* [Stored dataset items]

Lemma le_val_le_bytes n v : 0 <= v < 256 ^ Z.of_nat n -> le_val (le_bytes n v) = v.
Proof.
  revert v. induction n as [|n IH]; intros v Hv; [cbn in *; lia|].
  rewrite le_bytes_S. cbn [le_val]. rewrite Nat2Z.inj_succ, Z.pow_succ_r in Hv by lia.
  rewrite code_chr, Z.shiftr_div_pow2 by lia. change (2 ^ 8) with 256.
  rewrite IH; [pose proof (Z.div_mod v 256); lia|].
  split; [apply Z.div_pos; lia|]. apply Z.div_lt_upper_bound; lia.
Qed.

Lemma le_val_inj a b : length a = length b -> le_val a = le_val b -> a = b.
Proof.
  revert b. induction a as [|x a IH]; intros [|y b] Hl Hv; try done. simpl in Hl, Hv.
  pose proof (code_range x). pose proof (code_range y).
  assert (le_val a = le_val b) by lia. f_equal; [apply code_inj; lia|]. apply IH; [lia|done].
Qed.

(** Reading back what was written, and writing back what was read. *)
Lemma read_le_bytes n v : 0 <= v < 256 ^ Z.of_nat n -> read_le n (le_bytes n v) = v.
Proof.
  intros Hv. rewrite read_le_val by (rewrite length_le_bytes; done).
  rewrite take_ge by (rewrite length_le_bytes; done). by apply le_val_le_bytes.
Qed.

Lemma le_bytes_read n l : length l = n -> le_bytes n (read_le n l) = l.
Proof.
  intros Hl. apply le_val_inj; [by rewrite length_le_bytes|].
  rewrite read_le_val, take_ge by lia. apply le_val_le_bytes.
  pose proof (le_val_bound l). unfold zlen in *. by rewrite Hl in *.
Qed.

Lemma read_le_range n l : length l = n -> 0 <= read_le n l < 256 ^ Z.of_nat n.
Proof.
  intros Hl. rewrite read_le_val, take_ge by lia. pose proof (le_val_bound l). unfold zlen in *. by rewrite Hl in *.
Qed.

Lemma le_bytes_inj n a b :
  0 <= a < 256 ^ Z.of_nat n -> 0 <= b < 256 ^ Z.of_nat n -> le_bytes n a = le_bytes n b -> a = b.
Proof. intros Ha Hb E. by rewrite <-(read_le_bytes n a), E, read_le_bytes. Qed.

(** ** The image of a key *)

Definition key_typed (identity : AssetIdentity) (blockIndex : Z) : Prop :=
  is_u64 (zlen (ai_resolvedIdentifier identity)) /\ is_u64 (zlen (ai_validator identity)) /\
  is_u64 (ai_blockSize identity) /\ is_u64 blockIndex.

Lemma u64_le8 z : is_u64 z -> 0 <= z < 256 ^ Z.of_nat 8.
Proof. done. Qed.

Lemma KeyImage_unfold identity i :
  KeyImage identity i =
    le_bytes 8 (zlen (ai_resolvedIdentifier identity)) ++ ai_resolvedIdentifier identity ++
    le_bytes 8 (zlen (ai_validator identity)) ++ ai_validator identity ++
    le_bytes 8 (ai_blockSize identity) ++ le_bytes 8 i.
Proof. unfold KeyImage, AppendLittleEndian64. cbn [app]. by rewrite <-!app_assoc. Qed.

(** A length and the text it counts split off the front of an image. *)
Lemma counted_inj (s s' t t' : str) :
  is_u64 (zlen s) -> is_u64 (zlen s') ->
  le_bytes 8 (zlen s) ++ s ++ t = le_bytes 8 (zlen s') ++ s' ++ t' -> s = s' /\ t = t'.
Proof.
  intros Hs Hs' E. apply app_inj_1 in E as [E1 E2]; [|by rewrite !length_le_bytes].
  apply le_bytes_inj in E1; [|by apply u64_le8..].
  apply app_inj_1 in E2; [done|]. unfold zlen in E1. lia.
Qed.

Lemma KeyImage_inj identity i identity' i' :
  key_typed identity i -> key_typed identity' i' ->
  KeyImage identity i = KeyImage identity' i' -> identity = identity' /\ i = i'.
Proof.
  intros (H1 & H2 & H3 & H4) (K1 & K2 & K3 & K4). rewrite !KeyImage_unfold. intros E.
  apply counted_inj in E as [E1 E]; [|done..]. apply counted_inj in E as [E2 E]; [|done..].
  apply app_inj_1 in E as [E3 E4]; [|by rewrite !length_le_bytes].
  apply le_bytes_inj in E3; [|by apply u64_le8..]. apply le_bytes_inj in E4; [|by apply u64_le8..].
  split; [|done]. destruct identity, identity'; simpl in *. congruence.
Qed.

(** ** The checksum *)

Lemma lxor_u64 a b : is_u64 a -> is_u64 b -> is_u64 (Z.lxor a b).
Proof.
  intros Ha Hb. enough (Z.lxor a b = Z.lxor a b mod 2 ^ 64) as -> by apply u64_is_u64.
  apply Z.bits_inj'. intros k Hk. destruct (Z.ltb_spec k 64) as [?|?].
  - by rewrite Z.mod_pow2_bits_low.
  - rewrite Z.mod_pow2_bits_high by lia. rewrite Z.lxor_spec.
    rewrite <-(u64_small a), <-(u64_small b) by done. unfold u64. by rewrite !Z.mod_pow2_bits_high by lia.
Qed.

(** The FNV prime is odd, so multiplying by it loses nothing modulo 2^64. *)
Lemma fnv_mul_inj a b : is_u64 a -> is_u64 b -> u64 (a * kFnvPrime) = u64 (b * kFnvPrime) -> a = b.
Proof.
  intros Ha Hb E. unfold u64 in E.
  assert (forall x, is_u64 x -> (x * kFnvPrime mod 2 ^ 64) * 14886173955864302971 mod 2 ^ 64 = x) as H.
  { intros x Hx. rewrite Zmult_mod_idemp_l, <-Z.mul_assoc.
    change (kFnvPrime * 14886173955864302971) with (1 + 887285111055 * 2 ^ 64).
    rewrite Z.mul_add_distr_l, Z.mul_assoc, Z_mod_plus_full, Z.mul_1_r. by apply Z.mod_small. }
  by rewrite <-(H a), <-(H b), E.
Qed.

Lemma code_u64 c : is_u64 (code c).
Proof. pose proof (code_range c). unfold is_u64. lia. Qed.

#[export] Hint Resolve code_u64 lxor_u64 : wf.

Lemma fnv_step_inj h h' c c' :
  is_u64 h -> is_u64 h' -> fnv_step h c = fnv_step h' c' -> Z.lxor h (code c) = Z.lxor h' (code c').
Proof. intros ??. apply fnv_mul_inj; eauto with wf. Qed.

* [Work to be completed]
Wherever a line in the data above contains the word "simpl", copy that line.

* [Solution for this exercise]
  revert b. induction a as [|x a IH]; intros [|y b] Hl Hv; try done. simpl in Hl, Hv.
  split; [|done]. destruct identity, identity'; simpl in *. congruence.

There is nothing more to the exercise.